Çin'in Yeni Baraj Projesi Three Gorges Barajını Gölgede Bırakacak
Çin'in yeni baraj projesi, siyasi açıdan önemli bir nehir üzerinde büyük bir mühendislik harikası olacak.
Yarlung Tsangpo Nehri (Hindistan'da Brahmaputra'ya dönüşen nehrin üst kısmı) üzerinde bir dizi devasa baraj planları Çin tarafından geçtiğimiz günlerde duyuruldu. Çin'in fosil yakıtlara olan bağımlılığını azaltma umutlarının bir parçası olarak inşa edilen barajlar, devasa Three-Gorges Barajı'nı potansiyel olarak gölgede bırakabilir.
Bununla birlikte, söz konusu nehir, seyri boyunca birçok ülke için önemlidir ve Asya'daki en önemli ekosistemlerden bazılarını destekler. Bu iddialı proje için bazıları tartışmalı diyebilir, proje çok derin bir diplomasi ve gerçekten dikkatli bir planlama gerektirecek.
Yarlung Tsangpo Barajı projesi nedir?
Kasım 2020'de Çin devlet medyası, Himalayaların eteklerinde bir dizi yeni hidroelektrik santrali inşa etme planlarını duyurdu. Potansiyel olarak dünyanın en büyüğü olarak tanımlandırılan (tamamlandığında) baraj, büyük bir mühendislik teşebbüsü ve aynı zamanda çok tartışmalı bir girişim olacak.
Yarlung Tsangpo Barajı projesinin, güçlü Three-Gorges Barajı'ndan daha büyük olabileceği iddia edilen 60 gigawatt'lık bir mega baraj olacağı açıklandı. Seçilen bölge, dünyanın en büyük nehirlerinden biri olan Yarlung Tsangpo nehri (Hindistan'da Brahmaputra olarak bilinir) üzerindedir.

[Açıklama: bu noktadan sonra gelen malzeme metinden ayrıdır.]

Lemma calls_app {S : Type} `{RW : ResponseWriter S} (cs1 cs2 : list Call) (s : S) :
  calls (cs1 ++ cs2) s = calls cs2 (calls cs1 s).
Proof. unfold calls; apply fold_left_app. Qed.

Lemma calls_status {S : Type} `{RW : ResponseWriter S} (cs : list Call) :
  forall rw : responseWriter S,
    statusCode (calls cs rw) = lastStatus cs (statusCode rw).
Proof.
  induction cs as [|c cs IH]; intros rw; [reflexivity|].
  change (calls (c :: cs) rw) with (calls cs (call rw c)).
  rewrite IH. destruct c as [code|b|key val]; cbn; try reflexivity.
  rewrite Write_unfold; reflexivity.
Qed.

Lemma calls_body {S : Type} `{RW : ResponseWriter S} (cs : list Call) :
  forall rw : responseWriter S,
    body (calls cs rw) = (body rw ++ written cs)%list.
Proof.
  induction cs as [|c cs IH]; intros rw.
  - cbn. rewrite app_nil_r; reflexivity.
  - change (calls (c :: cs) rw) with (calls cs (call rw c)).
    rewrite IH. destruct c as [code|b|key val]; cbn; try reflexivity.
    rewrite Write_unfold; cbn. rewrite <- app_assoc; reflexivity.
Qed.

(** ** The enabled check and the handler *)

Section Serving.
Context {E : Runtime} {S : Type} `{RW : ResponseWriter S}.

Lemma withDefaultEndpoint_switch (a : Analytics) :
  Enabled (withDefaultEndpoint a) = Enabled a /\
  TrackingID (withDefaultEndpoint a) = TrackingID a.
Proof.
  unfold withDefaultEndpoint.
  destruct (String.eqb (EndpointURL a) ""); split; reflexivity.
Qed.

Lemma tracking_on (a : Analytics) :
  Enabled a = true -> TrackingID a <> "" ->
  negb (Enabled (withDefaultEndpoint a))
  || String.eqb (TrackingID (withDefaultEndpoint a)) "" = false.
Proof.
  intros He Ht. destruct (withDefaultEndpoint_switch a) as [-> ->].
  rewrite He; cbn. apply String.eqb_neq; exact Ht.
Qed.

Lemma tracking_off (a : Analytics) :
  Enabled a = false \/ TrackingID a = "" ->
  negb (Enabled (withDefaultEndpoint a))
  || String.eqb (TrackingID (withDefaultEndpoint a)) "" = true.
Proof.
  intros H. destruct (withDefaultEndpoint_switch a) as [-> ->].
  destruct H as [-> | ->]; [reflexivity|].
  rewrite String.eqb_refl. apply orb_true_r.
Qed.

(** The handler with tracking on, step by step. *)
Lemma Handler_tracking (a : Analytics) (next : Handler_t) (r : Request)
  (since : Z) (w : World S) :
  Enabled a = true -> TrackingID a <> "" ->
  let r' := restoreBody r in
  let rw := run (next r') (freshWrapper (sink w)) in
  Handler a next r since w =
  mkServed
    (logged (mkWorld (inner rw) (outbound w) (logs w))
       (mkLog InfoLevel
          [Str "path" (URL_Path r'); Str "method" (Method r');
           Int "status" (statusCode rw);
           Int "duration_ms" (Milliseconds since)]
          "Analytics tracking sent"))
    [(withDefaultEndpoint a,
      eventDataOf r' (statusCode rw) (Milliseconds since))]
    (Some rw).
Proof.
  intros He Ht. unfold Handler, ServeHTTP.
  rewrite (tracking_on a He Ht). reflexivity.
Qed.

End Serving.

(** A handler that only reads the body is served the restored request
    as it would be the original, when the original body ends cleanly. *)
Lemma next_restoreBody (next : Handler_t) (r : Request) :
  cleanBody r = true -> readsWhole next -> next (restoreBody r) = next r.
Proof.
  intros Hclean Hreads. unfold cleanBody in Hclean. unfold restoreBody.
  destruct r as [m p h addr [rd|]]; cbn [Body] in *; [|reflexivity].
  destruct (ReadAll rd) as [data e] eqn:Hread. cbn [snd] in Hclean.
  destruct e as [e|]; [discriminate|].
  apply (Hreads (mkRequest m p h addr None) (NewBuffer data) rd).
  rewrite Hread. destruct data as [|x data]; [reflexivity|].
  cbn. rewrite app_nil_r. reflexivity.
Qed.

(** C1, as amended: with tracking on, [WriteHeader] hands the sink the very
    code it was given, and [Write] hands the sink the very bytes it was
    given and returns the sink's own count and error; hence a downstream
    handler, using the writer through [Header], [Write] and [WriteHeader],
    issues the same calls and leaves the sink in the same state against the
    wrapper as against the sink.  The response served is the one the
    downstream handler produces on the request with the restored body; it
    is the response of the unwrapped handler on the original request when
    the body is absent or reads to its end without error and the handler
    uses the body only by reading it. *)
Theorem wrapper_transparent
  {E : Runtime} {S : Type} `{RW : ResponseWriter S}
  (a : Analytics) (next : Handler_t) (r : Request) (since : Z) (w : World S) :
  Enabled a = true -> TrackingID a <> "" ->
  (forall (rw : responseWriter S) (code : Z),
      inner (responseWriter_WriteHeader rw code) = rwWriteHeader (inner rw) code) /\
  (forall (rw : responseWriter S) (b : bytes),
      inner (fst (responseWriter_Write rw b)) = fst (rwWrite (inner rw) b) /\
      snd (responseWriter_Write rw b) = snd (rwWrite (inner rw) b)) /\
  (forall (p : HandlerProg) (rw : responseWriter S),
      trace p rw = trace p (inner rw) /\ inner (run p rw) = run p (inner rw)) /\
  sink (world (Handler a next r since w)) = run (next (restoreBody r)) (sink w) /\
  (cleanBody r = true -> readsWhole next ->
   sink (world (Handler a next r since w)) = run (next r) (sink w) /\
   sink (world (Handler a next r since w)) =
     sink (world (Handler (mkAnalytics (TrackingID a) false (EndpointURL a))
                    next r since w))).
Proof.
  intros He Ht.
  assert (sink (world (Handler a next r since w))
          = run (next (restoreBody r)) (sink w)) as Hserved.
  { rewrite (Handler_tracking a next r since w He Ht). cbn.
    rewrite run_inner. reflexivity. }
  split; [|split; [|split; [|split]]].
  - intros rw code. apply WriteHeader_inner.
  - intros rw b. rewrite Write_unfold; split; reflexivity.
  - intros p rw. split; [apply trace_inner | apply run_inner].
  - exact Hserved.
  - intros Hclean Hreads.
    rewrite Hserved, (next_restoreBody next r Hclean Hreads).
    split; [reflexivity|].
    unfold Handler, ServeHTTP.
    rewrite (tracking_off (mkAnalytics (TrackingID a) false (EndpointURL a))
               (or_introl eq_refl)).
    reflexivity.
Qed.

Nehir, Tibet Platosu'nun Manasarovar Gölü bölgesindeki buzullardaki kaynağından, 16,404 fit (5 km) yükseklikte başlar ve Himalaya sıradağları boyunca batıdan doğuya doğru kıvrılır. Nehir, Avrasya plakasının etkisiyle oluşan devasa bir jeolojik yarık boyunca akar ve Himalayalar, Nyenchen Tanglha ve Hengduan dağlarının buluştuğu noktaya ulaşıncaya kadar Tibet Platosunu keser.
Buradan, dünyanın en derin vadisini oluşturmak için Gyala Peri ve Namcha Barwa zirveleri arasında, ardından Arunchal Pradesh (Hindistan) boyunca ilerler ve güneydeki Assam Vadisi boyunca güneybatıya, Bangladeş'e doğru akar.
Nehir rotasının bir noktasında, Yarlung Tsangpo Büyük Kanyonu boyunca yaklaşık 8.858 fit (2.700 metre) derinliğinde, yani Amerika Birleşik Devletleri'ndeki Büyük Kanyon'un iki katından daha fazla derinlikte muazzam bir geçit oluşturur.
1990'ların sonlarına doğru geçit, dünyanın en derin yeri olarak kabul edildi. Vadinin tepesinden 249 mil (400 kilometre) içinde, nehir Namcha Barwa dağının (Great Bend olarak bilinir) etrafında kıvrılır ve 6,562 fitten (2,000 metre) fazla yükseklik kaybeder, gittikçe büyük enerji potansiyeline sahip birkaç şelale oluşturur ve dökülür.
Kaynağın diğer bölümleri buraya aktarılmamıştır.